List of Abbreviation: ANOVA, Analysis of Variance; AOAC, Association of Official Analytical Chemists; Ca, Calcium; Cu, Copper; Fe, Iron; K, Potassium; Mg, Magnesium; Mn, Manganese; MOARF, Ministry of Animal Resource and Fisheries; Na, Sodium; P, phosphorus; SPSS, Statistical Package for Social Sciences; Zn, Zinc.
Authors Contribution: S B M E and H I O: The idea, protocol designing, laboratory work and investigation, data analysis, and writing the original draft of the article. I E M E: The idea, protocol designing, supervision, writing–review, and editing the final version of the article. All authors approved the manuscript.
Acknowledgments: The authors would like to acknowledge the partial fund received from the Ministry of Higher Education and Scientific Research, Sudan.
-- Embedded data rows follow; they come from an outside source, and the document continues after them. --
Lemma iterate_ok p :
  pool_wf p -> accounts_ok (iterate (account_nonce_transactions_ p)).
Proof using iterate_perm.
  intros Hwf. split; [rewrite iterate_perm; apply NoDup_fst_map_to_list|].
  intros a account. rewrite iterate_perm, elem_of_map_to_list. intros Ha. split.
  - intros ->. by apply (i_nonempty _ _ (wf_index _ Hwf) a).
  - intros t [n Hn]%elem_of_nonce_order.
    apply (i_place _ _ (wf_index _ Hwf) a n t). unfold at_nonce. by rewrite Ha.
Qed.

Lemma nonce_order_NoDup p a :
  pool_wf p -> NoDup (nonce_order (default ∅ (account_nonce_transactions_ p !! a))).
Proof.
  intros Hwf. unfold nonce_order. apply NoDup_fmap_2_strong; [|apply (NoDup_fmap_1 fst), map_items_NoDup].
  intros [n t] [n' t'] Hin%elem_of_map_items Hin'%elem_of_map_items ?. simpl in *. subst t'.
  rewrite at_nonce_default in Hin, Hin'.
  destruct (i_place _ _ (wf_index _ Hwf) _ _ _ Hin) as [_ <-].
  by destruct (i_place _ _ (wf_index _ Hwf) _ _ _ Hin') as [_ <-].
Qed.

(** [full] is a merge of the accounts of the pool. *)
Definition ordered_merge (p : Pool) (full : list Transaction) : Prop :=
  full ≡ₚ (map_to_list (queue_transactions_ p)).*2 /\
  (forall a, of_sender a full = nonce_order (default ∅ (account_nonce_transactions_ p !! a))) /\
  (forall pre x mid t post, full = pre ++ x :: mid ++ t :: post ->
     (forall y, y ∈ x :: mid -> trx_sender y <> trx_sender t) -> trx_gas_price t <= trx_gas_price x).

Lemma ordered_perm p full :
  pool_wf p ->
  (forall a, of_sender a full = nonce_order (default ∅ (account_nonce_transactions_ p !! a))) ->
  full ≡ₚ (map_to_list (queue_transactions_ p)).*2.
Proof.
  intros Hwf Hs. apply NoDup_Permutation.
  - apply NoDup_of_senders. intros a. rewrite Hs. by apply nonce_order_NoDup.
  - apply NoDup_fmap_2_strong; [|apply NoDup_map_to_list].
    intros [h t] [h' t'] Hin%elem_of_map_to_list Hin'%elem_of_map_to_list ?. simpl in *. subst t'.
    apply (i_queue _ _ (wf_index _ Hwf)) in Hin as [<- _], Hin' as [<- _]. done.
  - intros t. transitivity (t ∈ of_sender (trx_sender t) full).
    { unfold of_sender. rewrite list_elem_of_filter. tauto. }
    rewrite Hs, elem_of_nonce_order, list_elem_of_fmap. split.
    + intros [n Hn]. rewrite at_nonce_default in Hn.
      destruct (i_place _ _ (wf_index _ Hwf) _ _ _ Hn) as [_ <-].
      exists (trx_hash t, t). rewrite elem_of_map_to_list. split; [done|].
      by apply (i_queue _ _ (wf_index _ Hwf)).
    + intros ([h t'] & -> & Hin%elem_of_map_to_list). simpl.
      apply (i_queue _ _ (wf_index _ Hwf)) in Hin as [_ Hat]. exists (trx_nonce t').
      by rewrite at_nonce_default.
Qed.

Lemma getOrdered_effect p count :
  pool_wf p ->
  exists full, ordered_merge p full /\
    getOrderedTransactions iterate p count =
      Done (if 0 <? count then take (Z.to_nat count) full else full).
Proof using iterate_perm.
  intros Hwf. unfold getOrderedTransactions.
  destruct (init_heads_spec (iterate (account_nonce_transactions_ p)) [] ∅) as
    (heads & iterators & -> & Hinv & Hrem & Hs).
  - by apply iterate_ok.
  - split; [constructor| | |constructor]; intros a; unfold waiting; rewrite lookup_empty; simpl; set_solver.
  - intros a _. split; [set_solver|apply lookup_empty].
  - simpl. unfold remaining in Hrem at 2. rewrite map_sum_empty in Hrem. simpl in Hrem.
    rewrite take_heads_merge by lia. simpl.
    set (full := merge_heads _ heads iterators).
    assert (forall a, of_sender a full = nonce_order (default ∅ (account_nonce_transactions_ p !! a))) as Hfull.
    { intros a. unfold full. rewrite merge_of_sender by (done || lia). rewrite Hs.
      rewrite (list_to_map_proper _ (map_to_list (account_nonce_transactions_ p)));
        [|rewrite iterate_perm; apply NoDup_fst_map_to_list|apply iterate_perm].
      rewrite list_to_map_to_list. destruct (account_nonce_transactions_ p !! a); [done|].
      unfold waiting. rewrite lookup_empty. simpl. unfold nonce_order. by rewrite map_items_empty. }
    exists full. split; [|by rewrite Z.sub_0_r]. split_and!; [by apply ordered_perm|done|].
    intros pre x mid t post. by apply merge_greedy.
Qed.
End order.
The technical assistance provided by the staff of the Department of Dairy Production, University of Khartoum is also acknowledged. The effort done by Dr. Omar Sidahmed for his help during the statistical analysis of the data, and Mr. Emad H. E. Yasin for assistance during drawing the map is appreciated with thanks. The authors extend thanks to the camel owners who allowed the collection of camel milk.